Among the records below, find the lines that contain "assert" and copy each of them.

═══ DATASET RECORDS ═══

Lemma attributed_chain d w markers len a G :
  1 <= a -> markers_attributed G ->
  Marker (marker_name d (nth (a - 1) markers 0%Qc)) ∈ node_keys G ->
  let G' := fold_left (fun G i =>
      let G := add_node G (Marker (marker_name d (nth i markers 0%Qc)))
                 (Some (MarkerAttr d (nth i markers 0%Qc))) in
      add_edge G (Marker (marker_name d (nth (i - 1) markers 0%Qc)))
                 (Marker (marker_name d (nth i markers 0%Qc))) w)
    (seq a len) G in
  markers_attributed G' /\
  (forall n, n ∈ node_keys G -> n ∈ node_keys G') /\
  (forall j, a <= j < a + len ->
     Marker (marker_name d (nth j markers 0%Qc)) ∈ node_keys G').
Proof.
  revert a G. induction len as [|len IH]; intros a G Ha Hattr Hprev; cbv zeta.
  - cbn [seq fold_left]. split; [assumption|]. split; [auto|]. intros j Hj. lia.
  - cbn [seq fold_left].
    set (G1 := add_node G (Marker (marker_name d (nth a markers 0%Qc)))
                 (Some (MarkerAttr d (nth a markers 0%Qc)))).
    assert (Hcur : Marker (marker_name d (nth a markers 0%Qc)) ∈ node_keys G1)
      by (apply node_keys_add_node_elem; left; reflexivity).
    assert (Hprev1 : Marker (marker_name d (nth (a - 1) markers 0%Qc)) ∈ node_keys G1)
      by (apply node_keys_add_node_mono; exact Hprev).
    set (G2 := add_edge G1 (Marker (marker_name d (nth (a - 1) markers 0%Qc)))
                 (Marker (marker_name d (nth a markers 0%Qc))) w).
    assert (Hkeys : node_keys G2 = node_keys G1)
      by (apply node_keys_add_edge_present; assumption).
    destruct (IH (S a) G2) as (H1 & H2 & H3).
    + lia.
    + apply attributed_add_edge; [assumption..|].
      apply attributed_add_marker. exact Hattr.
    + replace (S a - 1) with a by lia. rewrite Hkeys. exact Hcur.
    + cbv zeta in H1, H2, H3. split; [exact H1|]. split.
      * intros n Hn. apply H2. rewrite Hkeys. apply node_keys_add_node_mono. exact Hn.
      * intros j Hj. destruct (decide (j = a)) as [->|Hne].
        -- apply H2. rewrite Hkeys. exact Hcur.
        -- apply H3. lia.
Qed.

Section attributed.
Variables (data : ndarray) (weights : list Qc) (window_size : Qc).
Hypothesis Hvalid : valid_input data weights window_size.

Lemma attributed_dimension_graph k G :
  built data weights window_size k k G -> markers_attributed G ->
  markers_attributed (dimension_graph data weights window_size G k).
Proof.
  intros HB Hattr. unfold dimension_graph, add_chain.
  set (markers := dim_markers data window_size k).
  set (w := nth k weights 0%Qc).
  set (G1 := add_node G (Marker (marker_name k (nth 0 markers 0%Qc)))
               (Some (MarkerAttr k (nth 0 markers 0%Qc)))).
  assert (H0 : Marker (marker_name k (nth 0 markers 0%Qc)) ∈ node_keys G1)
    by (apply node_keys_add_node_elem; left; reflexivity).
  destruct (attributed_chain k w markers (Z.to_nat (bin_count data window_size k)) 1 G1)
    as (H1 & H2 & H3).
  { lia. }
  { apply attributed_add_marker. exact Hattr. }
  { exact H0. }
  cbv zeta in H1, H2, H3.
  match goal with |- markers_attributed (fold_left ?f ?l ?G2) =>
    assert (markers_attributed (fold_left f l G2) /\
            node_keys (fold_left f l G2) = node_keys G2) as [? _]; [|assumption];
    apply (fold_left_inv (fun G' => markers_attributed G' /\ node_keys G' = node_keys G2))
  end.
  - split; [exact H1 | reflexivity].
  - intros G' [i p] Hip [HG' Hk]. cbn [fst snd].
    apply elem_of_lookup_imap in Hip as (i' & p' & [= -> ->] & Hp).
    assert (Hrow : Row i' ∈ node_keys G').
    { rewrite Hk. apply H2. apply node_keys_add_node_mono.
      apply (built_row_node _ _ _ _ _ _ _ HB). eapply lookup_lt_Some. exact Hp. }
    assert (Hmk : Marker (marker_name k (point_marker data window_size k p'))
                  ∈ node_keys G').
    { rewrite Hk. unfold point_marker. fold markers.
      pose proof (point_index_range _ _ _ Hvalid k _ _ Hp) as Hidx.
      destruct (decide (Z.to_nat (point_index data window_size k p') = 0)) as [->|Hne].
      - apply H2. exact H0.
      - apply H3. lia. }
    split.
    + apply attributed_add_edge; assumption.
    + rewrite node_keys_add_edge_present by assumption. exact Hk.
Qed.

Lemma attributed_dimensions n k G :
  k + n <= length weights ->
  built data weights window_size k k G -> markers_attributed G ->
  markers_attributed
    (fold_left (dimension_graph data weights window_size) (seq k n) G).
Proof.
  revert k G. induction n as [|n IH]; intros k G Hk HB Hattr; cbn [seq fold_left].
  - exact Hattr.
  - apply IH; [lia | |].
    + apply built_dimension_graph; [lia | assumption].
    + apply attributed_dimension_graph; assumption.
Qed.

Lemma attributed_create_network G :
  create_network data weights window_size = inr G -> markers_attributed G.
Proof.
  rewrite (create_network_valid _ _ _ Hvalid). intros [= <-].
  apply (attributed_dimensions (ncols data) 0).
  - rewrite (valid_weights _ _ _ Hvalid). simpl. lia.
  - apply built_rows_graph.
  - intros nm Hnm. apply alist_get_Some_elem in Hnm.
    rewrite g_node_rows_graph in Hnm.
    apply list_elem_of_fmap in Hnm as (m & [= <-] & Hm).
    apply list_elem_of_fmap in Hm as (i & [=] & _).
Qed.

═══

* [SOLVED PROBLEM]:
    assert (Hcur : Marker (marker_name d (nth a markers 0%Qc)) ∈ node_keys G1)
    assert (Hprev1 : Marker (marker_name d (nth (a - 1) markers 0%Qc)) ∈ node_keys G1)
    assert (Hkeys : node_keys G2 = node_keys G1)
  assert (H0 : Marker (marker_name k (nth 0 markers 0%Qc)) ∈ node_keys G1)
    assert (markers_attributed (fold_left f l G2) /\
    assert (Hrow : Row i' ∈ node_keys G').
    assert (Hmk : Marker (marker_name k (point_marker data window_size k p'))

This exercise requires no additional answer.